**Work request**: For the entries below, repeat exactly each line starting with the one that contains "Welcome to the" and going on through the one that contains "Definition HTTP_REPLY_BLOCK_SIZE : Z := 128.", and no others.

---- Data listing

(* ===== verification/Webserver.v ===== *)
(** * The network stack of the RNDIS application: the web server and the main loop

    Demos/Device/ClassDriver/RNDISEthernet/: Lib/Webserver.c and the loop of
    RNDISEthernet.c, which takes frames from the class driver [Rndis] and gives
    it the responses. The LEDs are left out. *)
From stdpp Require Import strings.
From S2P Require Import Prelude RingBuffer Machine Endpoint Controller EndpointPoll EndpointStream Packed Rndis Net Tcp.

(** ** Webserver.c *)
Definition CRLF : list Z := [13; 10].
Definition HTTP200Header : list Z :=
  chars "HTTP/1.1 200 OK" ++ CRLF ++ chars "Server: LUFA RNDIS" ++ CRLF ++ chars "Content-type: text/html" ++ CRLF ++
  chars "Connection: close" ++ CRLF ++ CRLF.
Definition HTTP404Header : list Z :=
  chars "HTTP/1.1 404 Not Found" ++ CRLF ++ chars "Server: LUFA RNDIS" ++ CRLF ++ chars "Connection: close" ++ CRLF ++ CRLF.
Definition LUFA_VERSION_STRING : list Z := chars "170418".
Definition tab : list Z := [9].
Definition tabs (n : nat) (s : string) : list Z := concat (replicate n tab) ++ chars s.
Definition quoted (s : string) : list Z := [34] ++ chars s ++ [34].
Definition HTTPPage : list Z :=
  chars "<html>" ++ tabs 1 "<head>" ++ tabs 2 "<title>" ++ tabs 3 "LUFA Webserver Demo" ++ tabs 2 "</title>" ++ tabs 1 "</head>" ++
  tabs 1 "<body>" ++ tabs 2 "<h1>Hello from your USB AVR!</h1>" ++ tabs 2 "<p>" ++
  tabs 3 "Hello! Welcome to the LUFA RNDIS Demo Webserver test page, running on your USB AVR via the LUFA library. This demonstrates the HTTP webserver, TCP/IP stack and RNDIS demo all running atop the LUFA USB stack." ++
  tabs 3 "<br /><br />" ++
  tabs 3 "<small>Project Information: <a href=" ++ quoted "http://www.lufa-lib.org" ++ chars ">http://www.lufa-lib.org</a>.</small>" ++
  tabs 3 "<hr />" ++ tabs 3 "<i>LUFA Version: </i>" ++ LUFA_VERSION_STRING ++ tabs 2 "</p>" ++ tabs 1 "</body>" ++ chars "</html>".
(** The arrays, with the terminator the compiler adds. *)
Definition c_string (l : list Z) : list Z := l ++ [0].
Definition sizeof_HTTPPage : Z := Z.of_nat (length (c_string HTTPPage)).
Definition HTTP_REPLY_BLOCK_SIZE : Z := 128.

(** Functions of avr-libc's string.h. [strlen]: the bytes before the first
    zero, [None] if the object ends first. *)
Fixpoint strlen (l : list Z) : option Z :=
  match l with [] => None | b :: l => if b =? 0 then Some 0 else n ← strlen l; Some (n + 1) end.
(** [strncmp(a, b, n) == 0] *)
Fixpoint strncmp_eq (n : nat) (a b : list Z) : option bool :=
  match n with
  | O => Some true
  | S n =>
      x ← head a; y ← head b;
      if negb (x =? y) then Some false else if x =? 0 then Some true else strncmp_eq n (tail a) (tail b)
  end.
(** The bytes [strncpy] writes. *)
Fixpoint strncpy (src : list Z) (n : nat) : option (list Z) :=
  match n with
  | O => Some []
  | S n => x ← head src; if x =? 0 then Some (replicate (S n) 0) else r ← strncpy (tail src) n; Some (x :: r)
  end.

Definition IsHTTPCommand (RequestHeader : list Z) (Command : string) : option bool :=
  strncmp_eq (length (chars Command)) RequestHeader (c_string (chars Command)).

Definition with_buffer (f : TCP_ConnectionBuffer_t → TCP_ConnectionBuffer_t) (c : TCP_ConnectionState_t) : TCP_ConnectionState_t :=
  set_C_Info (update_buffer f (C_Info c)) c.
(** [strcpy_P(BufferDataStr, s)], then the buffer is sent. *)
Definition send_string (s : list Z) (c : TCP_ConnectionState_t) : option TCP_ConnectionState_t :=
  d ← wr_bytes (B_Data (Buffer (C_Info c))) 0 (c_string s);
  n ← strlen d;
  Some (with_buffer (λ b, TCP_APP_SEND_BUFFER b n) (with_buffer (set_B_Data d) c)).

Definition web_GET (c : TCP_ConnectionState_t) (PageBlock : Z) : option (TCP_ConnectionState_t * Z) :=
  root ← IsHTTPCommand (B_Data (Buffer (C_Info c))) "GET / ";
  if (root : bool) then
    c ← send_string HTTP200Header c;
    Some (with_buffer TCP_APP_CAPTURE_BUFFER c, 0)
  else
    c ← send_string HTTP404Header c;
    Some (TCP_APP_CLOSECONNECTION c, PageBlock).
Definition web_HEAD (c : TCP_ConnectionState_t) (PageBlock : Z) : option (TCP_ConnectionState_t * Z) :=
  root ← IsHTTPCommand (B_Data (Buffer (C_Info c))) "HEAD / ";
  c ← send_string (if (root : bool) then HTTP200Header else HTTP404Header) c;
  Some (TCP_APP_CLOSECONNECTION c, PageBlock).
Definition web_TRACE (c : TCP_ConnectionState_t) (PageBlock : Z) : option (TCP_ConnectionState_t * Z) :=
  Some (TCP_APP_CLOSECONNECTION (with_buffer (λ b, TCP_APP_SEND_BUFFER b (B_Length b)) c), PageBlock).
(** The next block of the page; [&HTTPPage[k]] must point into the array. *)
Definition web_block (c : TCP_ConnectionState_t) (PageBlock : Z) : option (TCP_ConnectionState_t * Z) :=
  let page := drop (Z.to_nat (PageBlock * HTTP_REPLY_BLOCK_SIZE)) (c_string HTTPPage) in
  RemLength ← strlen page;
  let Length := if RemLength >? HTTP_REPLY_BLOCK_SIZE then HTTP_REPLY_BLOCK_SIZE else RemLength in
  block ← strncpy page (Z.to_nat Length);
  d ← wr_bytes (B_Data (Buffer (C_Info c))) 0 block;
  let c := with_buffer (λ b, TCP_APP_SEND_BUFFER b Length) (with_buffer (set_B_Data d) c) in
  if PageBlock =? sizeof_HTTPPage / HTTP_REPLY_BLOCK_SIZE then
    Some (TCP_APP_CLOSECONNECTION (with_buffer TCP_APP_RELEASE_BUFFER c), u8 (PageBlock + 1))
  else Some (c, u8 (PageBlock + 1)).

Definition Webserver_ApplicationCallback : handler := λ c PageBlock,
  let b := Buffer (C_Info c) in
  if TCP_APP_HAS_RECEIVED_PACKET b then
    get ← IsHTTPCommand (B_Data b) "GET";
    if (get : bool) then web_GET c PageBlock
    else
      hd ← IsHTTPCommand (B_Data b) "HEAD";
      if (hd : bool) then web_HEAD c PageBlock
      else
        trace ← IsHTTPCommand (B_Data b) "TRACE";
        if (trace : bool) then web_TRACE c PageBlock
        else Some (with_buffer TCP_APP_CLEAR_BUFFER c, PageBlock)
  else if TCP_APP_HAVE_CAPTURED_BUFFER b then web_block c PageBlock
  else Some (c, PageBlock).

Definition Webserver_Init : NetM bool := TCP_SetPortState TCP_PORT_HTTP TCP_Port_Open (Some Webserver_ApplicationCallback).

(** ** RNDISEthernet.c *)

(** The variables before [main]: zeroed. *)
Definition zero_frame : Ethernet_Frame_Info_t := Ethernet_Frame_Info (replicate (Z.to_nat ETHERNET_FRAME_SIZE_MAX) 0) 0.
Definition zero_buffer : TCP_ConnectionBuffer_t := TCP_ConnectionBuffer 0 (replicate (Z.to_nat TCP_WINDOW_SIZE) 0) false false false.
Definition zero_connection : TCP_ConnectionState_t := TCP_ConnectionState 0 0 (replicate 4 0) (TCP_ConnectionInfo 0 0 zero_buffer) 0.
Definition zero_net : net :=
  Net zero_frame zero_frame (replicate MAX_OPEN_TCP_PORTS (TCP_PortState 0 0 None)) (replicate MAX_TCP_CONNECTIONS zero_connection) 0.
Definition stack_init : NetM bool := TCP_Init;; Webserver_Init.

(** A received frame: read, processed, its response sent. [junk] is the
    automatic variable of [RNDIS_Device_ReadPacket]. *)
Definition serve_packet (i : USB_ClassInfo_RNDIS_Device_t) (junk : list Z) (s : net) : M net :=
  v ← RNDIS_Device_ReadPacket i junk (FrameData (FrameIN s)) (FrameLength (FrameIN s));
  let s := set_FrameIN (Ethernet_Frame_Info v.1.2 v.2) s in
  r ← lift (Ethernet_ProcessPacket s);
  let s := r.2 in
  if negb (FrameLength (FrameOUT s) =? 0) then
    _ ← RNDIS_Device_SendPacket i (FrameData (FrameOUT s)) (FrameLength (FrameOUT s));
    mret (set_FrameOUT (with_length 0 (FrameOUT s)) s)
  else mret s.

(** The network part of the loop's body; the class driver's and LUFA's task
    follow it. *)
Definition network_iteration (i : USB_ClassInfo_RNDIS_Device_t) (junk : list Z) (s : net) : M net :=
  received ← RNDIS_Device_IsPacketReceived i;
  s ← (if (received : bool) then serve_packet i junk s else mret s);
  r ← lift (TCP_TCPTask s);
  mret r.2.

--------

**Result for this exercise**:
  tabs 3 "Hello! Welcome to the LUFA RNDIS Demo Webserver test page, running on your USB AVR via the LUFA library. This demonstrates the HTTP webserver, TCP/IP stack and RNDIS demo all running atop the LUFA USB stack." ++
  tabs 3 "<br /><br />" ++
  tabs 3 "<small>Project Information: <a href=" ++ quoted "http://www.lufa-lib.org" ++ chars ">http://www.lufa-lib.org</a>.</small>" ++
  tabs 3 "<hr />" ++ tabs 3 "<i>LUFA Version: </i>" ++ LUFA_VERSION_STRING ++ tabs 2 "</p>" ++ tabs 1 "</body>" ++ chars "</html>".
(** The arrays, with the terminator the compiler adds. *)
Definition c_string (l : list Z) : list Z := l ++ [0].
Definition sizeof_HTTPPage : Z := Z.of_nat (length (c_string HTTPPage)).
Definition HTTP_REPLY_BLOCK_SIZE : Z := 128.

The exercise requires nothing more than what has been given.